**Work to be completed:** All lines from the entries below that contain the string "then" should be copied out.

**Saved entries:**
----

Lemma X6_witness :
  let schema := VObject 1 [("type", VString "string")] in
  let other :=
    VObject 2 [("required", VBoolean true); ("type", VString "string");
               ("minLength", Sample.number 3)] in
  let document := Sample.number 5 in
  (getType schema = "object" /\ getType other = "object"
   /\ get other "type" = get schema "type"
   /\ get other "optional" = get schema "optional"
   /\ get other "enum" = get schema "enum"
   /\ get other "matches" = get schema "matches"
   /\ get other "items" = get schema "items"
   /\ get other "properties" = get schema "properties")
  /\ fst (validate Sample.Number_toString Sample.Function_toString Sample.RegExp_test
            {| _errors := []; _schema := other |} document)
     = fst (validate Sample.Number_toString Sample.Function_toString Sample.RegExp_test
              {| _errors := []; _schema := schema |} document)
  /\ errors (snd (validate Sample.Number_toString Sample.Function_toString Sample.RegExp_test
                    {| _errors := []; _schema := other |} document))
     = errors (snd (validate Sample.Number_toString Sample.Function_toString Sample.RegExp_test
                      {| _errors := []; _schema := schema |} document)).
Proof.
  intros schema other document.
  split; [repeat split|].
  apply (X6_only_six_fields_are_read
           Sample.Number_toString Sample.Function_toString Sample.RegExp_test
           schema other document [] []); reflexivity.
Defined.

Lemma X7_witness :
  let schema :=
    VObject 1 [("required", VArray 2 [VString "a"]);
               ("minimum", Sample.number 3)] in
  (getType schema = "object"
   /\ get schema "type" = VUndefined
   /\ get schema "enum" = VUndefined
   /\ get schema "matches" = VUndefined
   /\ get schema "items" = VUndefined
   /\ get schema "properties" = VUndefined)
  /\ validate Sample.Number_toString Sample.Function_toString Sample.RegExp_test
       {| _errors := []; _schema := schema |} (Sample.number 1)
     = (Normal tt, {| _errors := []; _schema := schema |}).
Proof.
  intros schema.
  split; [repeat split|].
  apply (X7_descriptor_without_checks_accepts_all
           Sample.Number_toString Sample.Function_toString Sample.RegExp_test
           schema (Sample.number 1) []); reflexivity.
Defined.

Lemma X8_witness :
  let schema := VObject 1 [("type", VString "string")] in
  let other := VObject 2 [("optional", VBoolean true); ("type", VString "string")] in
  let document := Sample.number 5 in
  (document <> VUndefined
   /\ getType schema = "object" /\ getType other = "object"
   /\ get other "type" = get schema "type"
   /\ get other "enum" = get schema "enum"
   /\ get other "matches" = get schema "matches"
   /\ get other "items" = get schema "items"
   /\ get other "properties" = get schema "properties")
  /\ _isValid Sample.Number_toString Sample.Function_toString Sample.RegExp_test 1 other document "$" []
     = _isValid Sample.Number_toString Sample.Function_toString Sample.RegExp_test 1 schema document
         "$" [].
Proof.
  intros schema other document.
  split; [split; [discriminate | repeat split]|].
  apply (X8_optional_is_ignored_on_defined_documents
           Sample.Number_toString Sample.Function_toString Sample.RegExp_test
           0 schema other document "$" []);
    try reflexivity; discriminate.
Defined.

Lemma X9_witness :
  let members := [Sample.number 1; Sample.number 2; Sample.number 3] in
  let run document :=
    _matchesEnum Sample.Number_toString Sample.Function_toString
      (VArray 1 members) document "$" [] in
  let unprintable := VObject 9 [("toString", Sample.number 1)] in
  ((exists y, In y members /\ strict_equals y (Sample.number 2) = true)
   /\ run (Sample.number 2) = (Normal true, []))
  /\ ((forall y, In y members -> strict_equals y (Sample.number 4) = false)
      /\ run (Sample.number 4)
         = (Normal false,
            [error_literal "value" "$"
               "value must be in enum 1, 2, 3, but it was 4"]))
  /\ ((forall y, In y members -> strict_equals y unprintable = false)
      /\ run unprintable = (Throw_TypeError, []))
  /\ (run (VNumber S754_nan)
      = (Normal false,
         [error_literal "value" "$"
            "value must be in enum 1, 2, 3, but it was NaN"]))
  /\ (_matchesEnum Sample.Number_toString Sample.Function_toString
        (VArray 1 [VArray 7 [VString "a"]]) (VArray 7 [VString "a"]) "$" []
      = (Normal true, [])
      /\ exists elems, In (VArray 7 elems) [VArray 7 [VString "a"]]).
Proof.
  intros members run unprintable.
  assert (Hsome : exists y,
             In y members /\ strict_equals y (Sample.number 2) = true).
  { exists (Sample.number 2). split; [right; left; reflexivity | reflexivity]. }
  assert (Hnone : forall y,
             In y members -> strict_equals y (Sample.number 4) = false).
  { intros y [H | [H | [H | []]]]; rewrite <- H; reflexivity. }
  assert (Hnone' : forall y,
             In y members -> strict_equals y unprintable = false).
  { intros y [H | [H | [H | []]]]; rewrite <- H; reflexivity. }
  split; [|split; [|split; [|split]]].
  - split; [exact Hsome|].
    exact (proj1 (X9_enum_membership_is_strict_equality
                    Sample.Number_toString Sample.Function_toString
                    1 members (Sample.number 2) "$" [])
             Hsome).
  - split; [exact Hnone|].
    exact (proj1 (proj2 (X9_enum_membership_is_strict_equality
                           Sample.Number_toString Sample.Function_toString
                           1 members (Sample.number 4) "$" []))
             Hnone).
  - split; [exact Hnone'|].
    exact (proj1 (proj2 (X9_enum_membership_is_strict_equality
                           Sample.Number_toString Sample.Function_toString
                           1 members unprintable "$" []))
             Hnone').
  - exact (proj1 (proj1 (proj2 (proj2 (X9_enum_membership_is_strict_equality
                                         Sample.Number_toString
                                         Sample.Function_toString 1 members
                                         (VNumber S754_nan) "$" [])))
                    eq_refl)).
  - split; [reflexivity|].
    exact (proj2 (proj2 (proj2 (X9_enum_membership_is_strict_equality
                                  Sample.Number_toString
                                  Sample.Function_toString 1
                                  [VArray 7 [VString "a"]]
                                  (VArray 7 [VString "a"]) "$" [])))
             eq_refl).
Defined.

Lemma X10_witness :
  let allowed := [VString "number"; VString "null"] in
  let unprintable :=
    [VString "number"; VObject 9 [("toString", Sample.number 1)]] in
  (In (VString (getType VNull)) allowed
   /\ _matchesType Sample.Number_toString Sample.Function_toString
        (VArray 1 allowed) VNull "$" []
      = (Normal true, []))
  /\ (~ In (VString (getType (VString "x"))) allowed
      /\ _matchesType Sample.Number_toString Sample.Function_toString
           (VArray 1 allowed) (VString "x") "$" []
         = (Normal false,
            [error_literal "type" "$"
               "must be number | null, but it was string"]))
  /\ (~ In (VString (getType (VString "x"))) unprintable
      /\ _matchesType Sample.Number_toString Sample.Function_toString
           (VArray 1 unprintable) (VString "x") "$" []
         = (Throw_TypeError, []))
  /\ (getType (Sample.number 5) <> "string"
      /\ getType (Sample.number 5) <> "array"
      /\ _matchesType Sample.Number_toString Sample.Function_toString
           (Sample.number 5) (VString "x") "$" []
         = (Normal true, [])).
Proof.
  intros allowed unprintable.
  assert (Hin : In (VString (getType VNull)) allowed)
    by (right; left; reflexivity).
  assert (Hout : ~ In (VString (getType (VString "x"))) allowed).
  { intros [H | [H | []]]; discriminate H. }
  assert (Hout' : ~ In (VString (getType (VString "x"))) unprintable).
  { intros [H | [H | []]]; discriminate H. }
  split; [|split; [|split]].
  - split; [exact Hin|].
    exact (proj1 (X10_type_sequence_is_membership
                    Sample.Number_toString Sample.Function_toString
                    VNull 1 allowed VNull "$" [])
             Hin).
  - split; [exact Hout|].
    exact (proj1 (proj2 (X10_type_sequence_is_membership
                           Sample.Number_toString Sample.Function_toString
                           VNull 1 allowed (VString "x") "$" []))
             Hout).
  - split; [exact Hout'|].
    exact (proj1 (proj2 (X10_type_sequence_is_membership
                           Sample.Number_toString Sample.Function_toString
                           VNull 1 unprintable (VString "x") "$" []))
             Hout').
  - split; [discriminate|]. split; [discriminate|].
    apply (proj2 (proj2 (X10_type_sequence_is_membership
                           Sample.Number_toString Sample.Function_toString
                           (Sample.number 5) 1 allowed (VString "x") "$" [])));
      discriminate.
Defined.

Lemma X11_witness :
  let rec := _isValid Sample.Number_toString Sample.Function_toString Sample.RegExp_test 1 in
  let run document :=
    _matchesItems Sample.Number_toString Sample.Function_toString rec (VString "number") document
      "$.list" [] in
  (Forall (fun x => getType x = "number") [Sample.number 1; Sample.number 2]
   /\ run (VArray 1 [Sample.number 1; Sample.number 2]) = (Normal true, []))
  /\ (Forall (fun y => getType y = "number") [Sample.number 1]
      /\ getType (VString "x") <> "number"
      /\ run (VArray 1 [Sample.number 1; VString "x"; VNull])
         = (Normal false,
            [error_literal "type" "$.list[1]"
               "must be string, but it was string"]))
  /\ (getType (VString "x") <> "array"
      /\ run (VString "x")
         = (Normal false,
            [error_literal "schema" "$.list"
               "must be an array, but schema defines items."])).
Proof.
  intros rec run.
  assert (Hall : Forall (fun x => getType x = "number")
                   [Sample.number 1; Sample.number 2])
    by (repeat constructor).
  assert (Hbefore : Forall (fun y => getType y = "number") [Sample.number 1])
    by (repeat constructor).
  split; [|split].
  - split; [exact Hall|].
    exact (proj1 (X11_items_type_name Sample.Number_toString Sample.Function_toString rec "number"
                    VNull 1 [Sample.number 1; Sample.number 2] "$.list" [])
             Hall).
  - split; [exact Hbefore|]. split; [discriminate|].
    apply (proj1 (proj2 (X11_items_type_name Sample.Number_toString Sample.Function_toString rec
                           "number" VNull 1
                           [Sample.number 1; VString "x"; VNull] "$.list" []))
             [Sample.number 1] (VString "x") [VNull]);
      [reflexivity | exact Hbefore | discriminate].
  - split; [discriminate|].
    apply (proj2 (proj2 (X11_items_type_name Sample.Number_toString Sample.Function_toString rec
                           "number" (VString "x") 1 [] "$.list" []))).
    discriminate.
Defined.

Lemma X12_witness :
  let rec := _isValid Sample.Number_toString Sample.Function_toString Sample.RegExp_test 1 in
  let document :=
    VObject 1 [("a", Sample.number 1); ("b", VString "x"); ("c", VNull)] in
  getType document = "object"
  /\ ((forall key, In key (Object_keys (VObject 2 [("a", Sample.number 1)])) ->
                   getType (get (VObject 2 [("a", Sample.number 1)]) key)
                   = "number")
      /\ _matchesProperties Sample.Number_toString Sample.Function_toString rec (VString "number")
           (VObject 2 [("a", Sample.number 1)]) "$" []
         = (Normal true, []))
  /\ (Object_keys document = (["a"] ++ "b" :: ["c"])%list
      /\ (forall k, In k ["a"] -> getType (get document k) = "number")
      /\ getType (get document "b") <> "number"
      /\ _matchesProperties Sample.Number_toString Sample.Function_toString rec (VString "number")
           document "$" []
         = (Normal false,
            [error_literal "type" "$.b" "must be string, but it was string"])).
Proof.
  intros rec document.
  assert (Hall : forall key,
             In key (Object_keys (VObject 2 [("a", Sample.number 1)])) ->
             getType (get (VObject 2 [("a", Sample.number 1)]) key) = "number").
  { intros key [H | []]. subst key. reflexivity. }
  assert (Hbefore : forall k, In k ["a"] -> getType (get document k) = "number").
  { intros k [H | []]. subst k. reflexivity. }
  split; [reflexivity|]. split.
  - split; [exact Hall|].
    exact (proj1 (X12_properties_type_name Sample.Number_toString Sample.Function_toString rec "number"
                    (VObject 2 [("a", Sample.number 1)]) "$" [] eq_refl)
             Hall).
  - split; [reflexivity|]. split; [exact Hbefore|]. split; [discriminate|].
    apply (proj2 (X12_properties_type_name Sample.Number_toString Sample.Function_toString rec "number"
                    document "$" [] eq_refl)
             ["a"] "b" ["c"]);
      [reflexivity | exact Hbefore | discriminate].
Defined.
(** Fresh [Remote] objects at consecutive addresses from [l]. *)
Fixpoint alloc (l : loc) (rs : list Remote.t) (h : gmap loc Remote.t)
    : gmap loc Remote.t :=
  match rs with
  | [] => h
  | r :: rs => alloc (S l) rs (<[l := r]> h)
  end.

(** [loadRemotes] of the sample: one fresh [Remote] object per configured
    remote, none of them with a selected branch. *)
Definition sample_loadRemotes (m : Mem Disk) : Mem Disk * option error :=
  let w := disk m in
  let rs := config_remotes w in
  (mkMem (bump_loc (length rs) w) (alloc (next_loc w) rs (heap m))
         (set_Remotes (seq (next_loc w) (length rs)) (entity m)),
   remotes_err w).

(** Modelled from the spec: [getActiveBranch] is written in another file.
    The spec selects "whichever local branch corresponds to the
    VCS-reported HEAD"; when HEAD names no local branch there is none, and
    the [*Branch] handed back is nil. *)
Definition sample_getActiveBranch (m : Mem Disk) : option Branch.t :=
  find (fun b => String.eqb (Branch.Name b) (HEAD (disk m)))
       (RepoEntity.Branches (entity m)).

(** Fetch, merge and checkout of the sample. *)
Definition sample_action (err : Disk -> option error) (m : Mem Disk)
    : Mem Disk * option error :=
  match err (disk m) with
  | Some e => (m, Some e)
  | None => (mkMem (touch 1 (disk m)) (heap m) (entity m), None)
  end.

(** Modelled from the spec: the missing methods over a [Disk].  The loaders
    replace the collections wholesale; fetch, merge and checkout answer the
    error of the disk or else touch the directory; none writes a selection
    or an identity field of the entity. *)
Definition sample : Helpers Disk :=
  mkHelpers Disk
    (fun w _ => if dir_ok w then inl 3 else inr "no such file or directory")
    (fun w _ => if dir_ok w then inl (FileInfo.mk (dir_name w) (dir_mtime w))
                else inr "bad file descriptor")
    (fun w _ => if repo_ok w then inl (handle w)
                else inr "repository does not exist")
    (fun _ _ => "r3p0s1t0")
    (fun m => (with_entity (set_Branches (refs_heads (disk m))) m,
               branches_err (disk m)))
    (fun m => (with_entity (set_Commits (history (disk m))) m,
               commits_err (disk m)))
    sample_loadRemotes
    sample_getActiveBranch
    (fun _ => sample_action checkout_err)
    (fun _ => sample_action fetch_err)
    (fun _ => sample_action merge_err).

Definition main : Branch.t := Branch.mk "main" "c3".
Definition origin_main : RemoteBranch.t := RemoteBranch.mk "origin/main" "c3".
Definition origin_dev : RemoteBranch.t := RemoteBranch.mk "origin/dev" "c1".
Definition c1 : Commit.t := Commit.mk "c1" "first".
Definition c2 : Commit.t := Commit.mk "c2" "second".
Definition c3 : Commit.t := Commit.mk "c3" "third".

(** A repository with branch [main], three commits and the remote [origin],
    which tracks the branches [rbs]. *)
Definition repo (rbs : list RemoteBranch.t) : Disk :=
  mkDisk true true "repo" 100 7 [main] "main" [c3; c2; c1]
    [Remote.mk "origin" None rbs] 0 None None None None None None.

(** The same directories with something wrong. *)
Definition empty_repo : Disk :=
  mkDisk true true "repo" 100 7 [] "main" [] [] 0 None None None None None None.
Definition no_remote_repo : Disk :=
  mkDisk true true "repo" 100 7 [main] "main" [c3; c2; c1] [] 0
    None None None None None None.

Definition failing (fetch merge checkout : option error) (gone : bool)
    (w : Disk) : Disk :=
  mkDisk (negb gone && dir_ok w) (negb gone && repo_ok w) (dir_name w)
    (dir_mtime w) (handle w) (refs_heads w) (HEAD w) (history w)
    (config_remotes w) (next_loc w) (branches_err w) (commits_err w)
    (remotes_err w) checkout fetch merge.

(** An entity loaded from [repo rbs], as [InitializeRepository] leaves it
    when [origin] has the selection [sel]. *)
Definition loaded (sel : option RemoteBranch.t) (rbs : list RemoteBranch.t)
    (w : Disk) : Mem Disk :=
  mkMem w {[ 0 := Remote.mk "origin" sel rbs ]}
    (RepoEntity.mk "r3p0s1t0" "repo" "/src/repo" 100 7 (Some main) [main]
       (Some 0) [0] (Some c3) [c3; c2; c1] Available).

(** ** The sub-steps of [Refresh] *)

Section RefreshSteps.

Context {World : Type}.
Variable A : Helpers World.

(** [os.Open(entity.AbsPath)] followed by [file.Stat()]. *)
Definition stat (m : Mem World) : FileInfo.t + error :=
  match val_of (os_Open A (disk m) (RepoEntity.AbsPath (entity m))) with
  | Some f => File_Stat A (disk m) f
  | None => inr ErrInvalid
  end.

(** [git.PlainOpen(entity.AbsPath)] *)
Definition reopen (m : Mem World) : git_Repository + error :=
  git_PlainOpen A (disk m) (RepoEntity.AbsPath (entity m)).

(** The two assignments [entity.Repository = *r] and
    [entity.ModTime = fileInfo.ModTime()]. *)
Definition stored (r : git_Repository) (fi : FileInfo.t) (m : Mem World)
    : Mem World :=
  with_entity (RepoEntity.set_ModTime (FileInfo.ModTime fi))
    (with_entity (RepoEntity.set_Repository r) m).

(** Where a [Refresh] started in [m] stops: the calls it made, the error it
    returns and the memory it leaves.  The directory is stat'ed, then the
    repository is opened, then handle and modification time are stored, then
    branches, commits and remotes are loaded; the first failure ends the run
    with the memory as the failing sub-step left it. *)
Inductive Refresh_stops (m : Mem World)
    : list Event -> option error -> Mem World -> Prop :=
| stops_at_Stat e :
    stat m = inr e ->
    Refresh_stops m
      [EvOpen (RepoEntity.AbsPath (entity m)); EvStat (Some e)] (Some e) m
| stops_at_PlainOpen fi e :
    stat m = inl fi -> reopen m = inr e ->
    Refresh_stops m
      [EvOpen (RepoEntity.AbsPath (entity m)); EvStat None;
       EvPlainOpen (RepoEntity.AbsPath (entity m)) (Some e)] (Some e) m
| stops_at_loadLocalBranches fi r m1 e :
    stat m = inl fi -> reopen m = inl r ->
    loadLocalBranches A (stored r fi m) = (m1, Some e) ->
    Refresh_stops m
      [EvOpen (RepoEntity.AbsPath (entity m)); EvStat None;
       EvPlainOpen (RepoEntity.AbsPath (entity m)) None;
       EvLoadLocalBranches (Some e)] (Some e) m1
| stops_at_loadCommits fi r m1 m2 e :
    stat m = inl fi -> reopen m = inl r ->
    loadLocalBranches A (stored r fi m) = (m1, None) ->
    loadCommits A m1 = (m2, Some e) ->
    Refresh_stops m
      [EvOpen (RepoEntity.AbsPath (entity m)); EvStat None;
       EvPlainOpen (RepoEntity.AbsPath (entity m)) None;
       EvLoadLocalBranches None; EvLoadCommits (Some e)] (Some e) m2
| stops_at_loadRemotes fi r m1 m2 m3 res :
    stat m = inl fi -> reopen m = inl r ->
    loadLocalBranches A (stored r fi m) = (m1, None) ->
    loadCommits A m1 = (m2, None) ->
    loadRemotes A m2 = (m3, res) ->
    Refresh_stops m
      [EvOpen (RepoEntity.AbsPath (entity m)); EvStat None;
       EvPlainOpen (RepoEntity.AbsPath (entity m)) None;
       EvLoadLocalBranches None; EvLoadCommits None; EvLoadRemotes res]
      res m3.

Local Open Scope go_scope.

(** [Refresh] with its sub-steps in the order of the sentence "re-opens the
    repository handle, re-stats the directory for a fresh modification time,
    and then reloads branches, commits, and remotes", each value stored as
    soon as it is loaded, the first failure returned. *)
Definition Refresh_as_stated : M World (option error) :=
  path <- read RepoEntity.AbsPath ;;
  r <- git_PlainOpen_ A path ;;
  match r with
  | inr err => ret (Some err)
  | inl r =>
      write (RepoEntity.set_Repository r) ;;
      file <- os_Open_ A path ;;
      fileInfo <- File_Stat_ A (val_of file) ;;
      match fileInfo with
      | inr err => ret (Some err)
      | inl fileInfo =>
          write (RepoEntity.set_ModTime (FileInfo.ModTime fileInfo)) ;;
          err <- loadLocalBranches_ A ;;
          match err with
          | Some err => ret (Some err)
          | None =>
              err <- loadCommits_ A ;;
              match err with
              | Some err => ret (Some err)
              | None => loadRemotes_ A
              end
          end
      end
  end.

(** The same with the stat taken first, as the code takes it, each value
    again stored as soon as it is loaded. *)
Definition Refresh_as_stated_stat_first : M World (option error) :=
  path <- read RepoEntity.AbsPath ;;
  file <- os_Open_ A path ;;
  fileInfo <- File_Stat_ A (val_of file) ;;
  match fileInfo with
  | inr err => ret (Some err)
  | inl fileInfo =>
      write (RepoEntity.set_ModTime (FileInfo.ModTime fileInfo)) ;;
      r <- git_PlainOpen_ A path ;;
      match r with
      | inr err => ret (Some err)
      | inl r =>
          write (RepoEntity.set_Repository r) ;;
          err <- loadLocalBranches_ A ;;
          match err with
          | Some err => ret (Some err)
          | None =>
              err <- loadCommits_ A ;;
              match err with
              | Some err => ret (Some err)
              | None => loadRemotes_ A
              end
          end
      end
  end.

----

**Answer to this task:**
    (fun w _ => if dir_ok w then inl 3 else inr "no such file or directory")
    (fun w _ => if dir_ok w then inl (FileInfo.mk (dir_name w) (dir_mtime w))
    (fun w _ => if repo_ok w then inl (handle w)
    returns and the memory it leaves.  The directory is stat'ed, then the
    repository is opened, then handle and modification time are stored, then
    and then reloads branches, commits, and remotes", each value stored as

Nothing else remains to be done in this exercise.